The King, Douglas Campbell is suffering through a self-imposed retreat, prey to a broken heart; Parliament, lacking his guidance, is crumbling into a coterie of factions and sycophants; Espers and Aliens are being systematically scapegoated, the Media are licking the boots of the new powers.

A few hardy souls fight against the rising tide of Tyranny and fanaticism. Paragon Emma Steel and her ditzy side-kick, Demon Girl Reporter Nina Malapert (who believes in flamboyant hairstyles and very big guns), get in a few good licks; King Douglas, even when boxed into a corner, is not to be taken lightly, and the Esper collective, the Oversoul, has some interesting cards to play.

Nonetheless, at the end of the day real resistance lies where it always has, in the hands of a Deathstalker.

Lewis Deathstalker, latest in a long line of doughty warriors, is bustling around the Empire trying to find allies and answers in the quest to a) Get rid of Finn, b) Beat back the ever-encroaching Planet-munching Terror, and c) Bring back from the dead his ancestor, Owen Deathstalker, Hero of the Old Empire, last seen alive some 200 years ago.

With Lewis go his lover, Jessamine Flowers, Galaxy famous Diva; Brett Random, career coward and expert conman; Rose Constantine, professional gladiator and homicidal psychopath, and Saturday, a hermaphroditic mini-tyrannosaur.

As revolutionaries go they're not exactly in the Lenin league. Basically they hop from planet to planet, digging up relics and occasional people left-over from Owen's time. Oh yes, and they kill a lot of things to. In fact, they kill an enormous number of things! It seems they can hardly set foot on a planet without either: a) Finn sending a large army of storm-troopers and war-machines which they have to deal with or, b) The environment trying to eat them alive.

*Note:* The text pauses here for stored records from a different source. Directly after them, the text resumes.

(* ===== verification/VideoUpload.v ===== *)
(** [HandleUploadVideo] of [internal/handler/video_handler.go] and
    [video_privacy.go]: from the form of an upload to a stored video, with the masked
    copies of its posters.  How many run at once is [TranscodeSlots]'. *)

From S2P Require Export Upload Uploader Transcode UnpinStore.
From stdpp Require Import sorting.

Local Open Scope Z_scope.

Module VideoUpload.
Import Http Upload.

(** ** [video_privacy.go] *)

Definition isPosterImage (name : string) : bool :=
  bool_decide (ToLower (Ext name) ∈ [".jpg"; ".jpeg"; ".png"; ".webp"]).

Definition extensionForFormat (format : string) : string :=
  if bool_decide (format = "jpeg") then "jpg" else format.

(** The files below a directory, by their path relative to it. *)
Definition below (dir : string) (disk : gmap string string) : list (string * string) :=
  omap (fun '(path, content) => (fun rel => (rel, content)) <$> CutPrefix (dir +:+ "/") path)
    (map_to_list disk).

(** [os.ReadDir], the entries that are files, sorted by name. *)
Definition str_ord (s t : string) : Prop := Url.str_le s t = true.
#[export] Instance str_ord_dec s t : Decision (str_ord s t) := decide (Url.str_le s t = true).
Definition ReadDir (dir : string) (disk : gmap string string) : list string :=
  merge_sort str_ord (filter (fun name => chr 47 ∉ chars name) (below dir disk).*1).

Inductive privacyError :=
| ReadDirFailed
| Cancelled
| ReadFailed (name : string)
| ProcessFailed (name err : string)
| MkdirFailed (key : string)
| WriteFailed (key name : string).

Section video_upload.
Context `{HFl : Blur.Float64, HNu : Config.Numbers, HCo : !ImageProc.Codecs}.
Context `{HFm : Fmt, HCr : Grant.Crypto, HTf : !Transcode.Floats, HSy : !Transcode.System}.
Context `{HRa : Uploader.Ranges}.

(** What else the disk may do: refuse to list or to read. *)
Class Disk := {
  readdir_ok : string -> gmap string string -> bool;
  read_ok : string -> gmap string string -> bool;
  Walk : string -> gmap string string -> Uploader.directory
}.
Context `{HDi : Disk}.

Definition poster_copy_name (name format : string) : string :=
  TrimSuffix name (Ext name) +:+ "." +:+ extensionForFormat format.

Fixpoint write_posters (postersDir name : string) (vs : list ImageProc.Variant) (disk : gmap string string)
  : result privacyError (gmap string string) :=
  match vs with
  | [] => Ok disk
  | v :: vs' =>
      let dir := PathJoin postersDir (ImageProc.v_Key v) in
      if negb (Transcode.mkdir_ok dir disk) then Err (MkdirFailed (ImageProc.v_Key v)) else
      let path := PathJoin dir (poster_copy_name name (ImageProc.v_Format v)) in
      if negb (Transcode.write_ok path disk) then Err (WriteFailed (ImageProc.v_Key v) name) else
      write_posters postersDir name vs' (<[path := ImageProc.v_Data v]> disk)
  end.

Seldom, if ever, has so much blood, gore, body organs and vegetable mulch been righteously scattered to the four winds by sword weilding heroes! Disrupter beams, mind-bombs, grenades (plus the occasional sneaky assassination on the sidelines) add to the mayhem, and it's a good thing nobody's taking a body count of the victims because if they were the numbers would be astonomical.

Little by little, inescapably (I'm giving nothing away here) Lewis and company circle closer and closer to the ultimate enigma, the planet of Haden, wherein lies the great mystery, the Madness Maze. Once, Owen walked into this surreal labyrinth, emerging a Superman; will Lewis go the same way? Or will the Maze turn him into a raving lunatic or gibbering monster, as it has ten thousand brave souls before?

Well, read the book and find out, is my recommendation. What you get is a guaranteed blood-and-thunder romp, shot-through with broad swathes of fashion parody, a sustained piss-take on 'lives of the Rich and Famous' and the occasional lance of satire. This last is refreshing stuff. It's mostly aimed at Dictatorship, Fascism, Established Religion, the Toadying Media and so forth--and it's nice to find an author who knows that laughter is the most destructive weapon to aim at a repressive establishment.

In short, very violent, very funny, very good.